Trípoli - Paralela a la costa sur del Mediterráneo, la carretera que serpentea entre la ciudad-estado de Misrata y Trípoli no siente el dolor de la guerra, pese a que es un eje esencial para el destino de Libia. Con baches, sucia y salteada de puestos de control -algunos con artillería- esta carretera es la única vía de aprovisionamiento y el cordón que une el Gobierno impuesto por la ONU en Trípoli en 2016 (GNA) con su mejor y más poderoso amigo, el puerto islamista de Misrata, al que sostienen Italia y Turquía.

También una representación en miniatura del drama que vive Libia desde que en 2011 la OTAN contribuyera a la victoria de los heterogéneos grupos rebeldes sobre la larga y peculiar dictadura de Muamar al Gadafi (1969-2011). Un estado fallido, víctima del caos y la guerra civil, que se disputan una serie de milicias fuertemente armadas, apoyadas desde el exterior, y cuya economía dominan mafias dedicadas a todo tipo de contrabando, en particular de armas, combustible y personas.

Cementerios de coches, tráileres que transportan tanques curtidos en batallas, furgonetas con artillería, y subsaharianos que deambulan o infraestructuras semiabandonadas, conforman un universo en el que más allá de la guerra se constata la tragedia repetida que padecen los países manchados por la maldición de las riquezas petroleras.

“Hafter es un criminal de guerra. Un hombre malo que se ha aliado con terroristas para robar en Libia. Ni siquiera es un buen musulmán, es un salafista. No conseguirá su objetivo”, dice, a modo de resumen Alí, un anciano que se gana la vida como chófer entre Misrata y Trípoli. El mariscal Jalifa Hafter es jefe del llamado Ejército Nacional Libio (LNA) y tutor del gobierno escindido en la ciudad oriental libia de Toubruk, que el pasado día 4 puso cerco a la capital con el secretario general de la ONU, Antonio Guterres, en su interior, en un directo y efectivo mensaje a la comunidad internacional.

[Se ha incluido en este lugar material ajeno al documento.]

(** The amended C3 at the sample engine, whose collation by code units is
    antisymmetric and transitive. *)
Lemma ranking_is_a_strict_weak_order_witness :
  (forall s t : jsstring,
     Z.sgn (Sample.codeunit_compare t s)
     = (- Z.sgn (Sample.codeunit_compare s t))%Z) /\
  (forall s t u : jsstring,
     (Sample.codeunit_compare s t <= 0)%Z ->
     (Sample.codeunit_compare t u <= 0)%Z ->
     (Sample.codeunit_compare s u <= 0)%Z) /\
  @ranks_above Sample.engine Sample.rowB Sample.rowA = true /\
  @ranks_above Sample.engine Sample.rowA Sample.rowB = false /\
  (forall c : participant,
     @ranks_above Sample.engine Sample.rowA c = true ->
     @ranks_above Sample.engine Sample.rowB c = true) /\
  (exists sorted : list participant,
     @sort participant (@scoreSort Sample.engine) [Sample.rowA; Sample.rowB]
       = Ok sorted /\
     @sort participant (@scoreSort Sample.engine) sorted = Ok sorted).
Proof.
  split; [exact codeunit_compare_antisym|].
  split; [exact codeunit_compare_trans|].
  pose proof (ranking_is_a_strict_weak_order Sample.engine
                codeunit_compare_antisym)
    as (_ & Hasym & _ & Hsort & Hweak).
  destruct (Hweak codeunit_compare_trans) as [Htrans _].
  assert (Hba : @ranks_above Sample.engine Sample.rowB Sample.rowA = true)
    by (vm_compute; reflexivity).
  split; [exact Hba|]. split; [exact (Hasym _ _ Hba)|].
  split; [intros c; exact (Htrans _ _ c Hba)|].
  exact (Hsort [Sample.rowA; Sample.rowB]).
Defined.

(** ** Patches *)

Lemma bind_Ok {A C : Type} (r : result A) (k : A -> result C) (c : C) :
  bind r k = Ok c -> exists a : A, r = Ok a /\ k a = Ok c.
Proof. destruct r as [a|e]; simpl; [eauto | discriminate]. Qed.

Ltac bind_inv H :=
  let a := fresh "x" in
  let E := fresh "E" in
  apply bind_Ok in H; destruct H as (a & E & H).

Section Patches.
Context {B : Builtins}.

Lemma cleanName_undefined : cleanName VUndefined = Ok [].
Proof. reflexivity. Qed.

Lemma safeNum_finite (v : value) (n : number) :
  safeNum v zero = Ok n -> isFinite n = true.
Proof.
  unfold safeNum. intros H. bind_inv H. injection H as <-.
  destruct (isFinite x) eqn:Hfin; [exact Hfin | reflexivity].
Qed.

(** A step [if (patch.f !== undefined) next.f = ...] either leaves [next] as
    it is, the patch not carrying [f], or assigns [f]. *)
Lemma patch_counter_inv (patch : value) (f : jsstring)
    (assign : number -> participant -> participant) (next n : participant) :
  patch_counter patch f assign next = Ok n ->
  (absent patch f /\ n = next) \/
  (~ absent patch f /\
   exists x : number, isFinite x = true /\ n = assign (Math_max zero x) next).
Proof.
  unfold patch_counter, absent. intros H. bind_inv H. rewrite E.
  destruct x; try (left; split; congruence);
    right; (split; [congruence|]); bind_inv H; injection H as <-;
    eexists; (split; [eapply safeNum_finite; eassumption | reflexivity]).
Qed.

Lemma text_step_inv (patch : value) (f : jsstring) (v : value)
    (assign : jsstring -> participant -> participant) (next n : participant) :
  get patch f = Ok v ->
  match v with
  | VUndefined => Ok next
  | _ => s <- ToString (or_else v (VStr [])) ;; Ok (assign s next)
  end = Ok n ->
  (absent patch f /\ n = next) \/
  (~ absent patch f /\ exists s : jsstring, n = assign s next).
Proof.
  unfold absent. intros E H. rewrite E.
  destruct v; try (left; split; congruence);
    right; (split; [congruence|]); bind_inv H; injection H as <-;
    eexists; reflexivity.
Qed.

Lemma index_step_inv (patch : value) (f : jsstring) (v : value)
    (assign : number -> participant -> participant) (next n : participant) :
  get patch f = Ok v ->
  match v with
  | VUndefined => Ok next
  | _ => x <- safeNum v zero ;; Ok (assign x next)
  end = Ok n ->
  (absent patch f /\ n = next) \/
  (~ absent patch f /\ exists x : number, n = assign x next).
Proof.
  unfold absent. intros E H. rewrite E.
  destruct v; try (left; split; congruence);
    right; (split; [congruence|]); bind_inv H; injection H as <-;
    eexists; reflexivity.
Qed.

Lemma name_step_inv (patch v : value) (s : jsstring) (next : participant) :
  get patch (js "name") = Ok v -> cleanName v = Ok s ->
  (match s with [] => next | _ => set_name s next end = next) \/
  (~ absent patch (js "name") /\
   match s with [] => next | _ => set_name s next end = set_name s next).
Proof.
  unfold absent. intros E H. destruct s as [|c s]; [left; reflexivity|].
  right. split; [|reflexivity]. rewrite E. intros Hv.
  injection Hv as ->. rewrite cleanName_undefined in H. discriminate.
Qed.

(** The steps of [normalizeStatsPatch], one after the other. *)
Lemma normalizeStatsPatch_steps (existing : participant) (patch : value)
    (now : jsstring) (next : participant) :
  normalizeStatsPatch existing patch now = Ok next ->
  exists n0 n1 n2 n3 n4 n5 n6 n7 n8 : participant,
    (n0 = existing \/
     ~ absent patch (js "name") /\ exists s, n0 = set_name s existing) /\
    (absent patch (js "currentMiniGame") /\ n1 = n0 \/
     ~ absent patch (js "currentMiniGame") /\
     exists s, n1 = set_currentMiniGame s n0) /\
    (absent patch (js "currentMiniGameIndex") /\ n2 = n1 \/
     ~ absent patch (js "currentMiniGameIndex") /\
     exists x, n2 = set_currentMiniGameIndex x n1) /\
    (absent patch (js "totalMistakes") /\ n3 = n2 \/
     ~ absent patch (js "totalMistakes") /\
     exists x, isFinite x = true /\
       n3 = set_totalMistakes (Math_max zero x) n2) /\
    (absent patch (js "roundMistakes") /\ n4 = n3 \/
     ~ absent patch (js "roundMistakes") /\
     exists x, isFinite x = true /\
       n4 = set_roundMistakes (Math_max zero x) n3) /\
    (absent patch (js "completedRounds") /\ n5 = n4 \/
     ~ absent patch (js "completedRounds") /\
     exists x, isFinite x = true /\
       n5 = set_completedRounds (Math_max zero x) n4) /\
    (absent patch (js "totalFound") /\ n6 = n5 \/
     ~ absent patch (js "totalFound") /\
     exists x, isFinite x = true /\
       n6 = set_totalFound (Math_max zero x) n5) /\
    (absent patch (js "lastRoundMs") /\ n7 = n6 \/
     ~ absent patch (js "lastRoundMs") /\
     exists x, isFinite x = true /\
       n7 = set_lastRoundMs (Math_max zero x) n6) /\
    (absent patch (js "bestRoundMs") /\ n8 = n7 \/
     ~ absent patch (js "bestRoundMs") /\
     exists x, isFinite x = true /\
       n8 = set_bestRoundMs (Math_max zero x) n7) /\
    next = set_updatedAt (VStr now) n8.
Proof.
  unfold normalizeStatsPatch. intros H.
  bind_inv H. bind_inv H. cbv zeta in H.
  bind_inv H. bind_inv H. bind_inv H. bind_inv H.
  bind_inv H. bind_inv H. bind_inv H. bind_inv H. bind_inv H. bind_inv H.
  injection H as <-.
  match goal with
  | Hn : cleanName _ = Ok ?s |- _ =>
      exists (match s with [] => existing | _ => set_name s existing end)
  end.
  do 8 eexists.
  repeat match goal with
  | |- _ /\ _ => split
  end;
  try (eapply patch_counter_inv; eassumption);
  try reflexivity.
  - destruct (name_step_inv patch _ _ existing E E0) as [H|[Hn H]];
      [left; exact H | right; split; [exact Hn | eexists; exact H] ].
  - eapply text_step_inv; eassumption.
  - eapply index_step_inv; eassumption.
Qed.

End Patches.

(** Chains the steps for the field read by [proj]: a step that assigns
    another field keeps it, and the step of the field itself keeps it when the
    patch does not carry the field. *)
Ltac keep_through proj :=
  repeat match goal with
  | D : (_ /\ ?n' = ?n) \/ _ |- _ =>
      assert (proj n' = proj n)
        by (first [ destruct D as [[? ->]|[? [? [? ->]]]]
                  | destruct D as [[? ->]|[? [? ->]]] ];
            [reflexivity | first [reflexivity | contradiction]]);
      clear D
  | D : ?n' = ?n \/ _ |- _ =>
      assert (proj n' = proj n)
        by (destruct D as [->|[? [? ->]]];
            [reflexivity | first [reflexivity | contradiction]]);
      clear D
  end;
  simpl; congruence.

(** C2. A successful [normalizeStatsPatch] sets [updatedAt] to the current
    time, never touches [id], and leaves every other field that the patch does
    not carry exactly as it was; the empty patch succeeds and changes nothing
    but [updatedAt]. *)
Theorem normalizeStatsPatch_changes_only_patched_fields (B : Builtins)
    (existing : participant) (patch : value) (now : jsstring)
    (next : participant) :
  normalizeStatsPatch existing patch now = Ok next ->
  updatedAt next = VStr now /\
  id next = id existing /\
  (absent patch (js "name") -> name next = name existing) /\
  (absent patch (js "currentMiniGame") ->
     currentMiniGame next = currentMiniGame existing) /\
  (absent patch (js "currentMiniGameIndex") ->
     currentMiniGameIndex next = currentMiniGameIndex existing) /\
  (absent patch (js "totalMistakes") ->
     totalMistakes next = totalMistakes existing) /\
  (absent patch (js "roundMistakes") ->
     roundMistakes next = roundMistakes existing) /\
  (absent patch (js "completedRounds") ->
     completedRounds next = completedRounds existing) /\
  (absent patch (js "totalFound") -> totalFound next = totalFound existing) /\
  (absent patch (js "lastRoundMs") -> lastRoundMs next = lastRoundMs existing) /\
  (absent patch (js "bestRoundMs") -> bestRoundMs next = bestRoundMs existing) /\
  normalizeStatsPatch existing (VObj []) now
    = Ok (set_updatedAt (VStr now) existing).
Proof.
  intros H. apply normalizeStatsPatch_steps in H.
  destruct H as (n0 & n1 & n2 & n3 & n4 & n5 & n6 & n7 & n8 &
                 D0 & D1 & D2 & D3 & D4 & D5 & D6 & D7 & D8 & ->).
  split; [reflexivity|].
  split; [keep_through id|].
  split; [intros Habs; keep_through name|].
  split; [intros Habs; keep_through currentMiniGame|].
  split; [intros Habs; keep_through currentMiniGameIndex|].
  split; [intros Habs; keep_through totalMistakes|].
  split; [intros Habs; keep_through roundMistakes|].
  split; [intros Habs; keep_through completedRounds|].
  split; [intros Habs; keep_through totalFound|].
  split; [intros Habs; keep_through lastRoundMs|].
  split; [intros Habs; keep_through bestRoundMs|].
  reflexivity.
Qed.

Miembro de la cúpula castrense que aupó al poder al dictador, fue la mano derecha de Al Gadafi hasta que este, asustado de su creciente influencia, le abandonó en el campo de batalla en Chad en 1989 tras una derrota deshonrosa. Rescatado y reclutado por la CIA, fue trasladado por la Inteligencia norteamericana a Langley (Virginia) donde creó uno de los principales grupos de oposición a Al Gadafi en exilio. Regresó a su país en marzo de 2011, apenas un mes después de iniciada la revolución, y cabildeó entre los rebeldes hasta que en 2014 logró que el gobierno exiliado en Tobruk le nombrara jefe del LNA.

Ese mismo año puso en marcha la llamada operación Dignidad que en apenas un lustro, y con la ayuda militar y política de Egipto, Arabia Saudí, Emiratos Arabes Unidos y Rusia, le ha permitido apropiarse de cerca del 70% del territorio nacional. Controla las ciudades de Bengasi, capital del este de Libia y segunda ciudad en importancia del país, y la vecina de Derna, antiguo bastión del yihadismo en el norte de África, y ha cerrado importantes acuerdos con las tribus del sur del país, sometidas ahora a sus intereses. Gestiona, además, el total de los recursos petroleros, tanto en el golfo de Sirte como en Al Sahara y Al Fil, yacimientos que explotan multinacionales como la española Repsol, la francesa Total o la italiana ENI. Ninguneado por la ONU y la Unión Europea, firmes apoyos del gobierno impuesto en Trípoli tras el fracaso plan de paz de 2015, su figura política se disparó hace un año gracias al presidente francés, Enmanuel Macron.

Empoderado por el silencio cómplice de Estados Unidos, el mariscal mantiene desde el pasado 4 de abril un cerco sobre el sur de Trípoli, la guinda del plan que comenzó a urdir hace un lustro para hacerse con un trono que ya anhelaba cuando Al Gadafi lo abandonó a su suerte en Chad.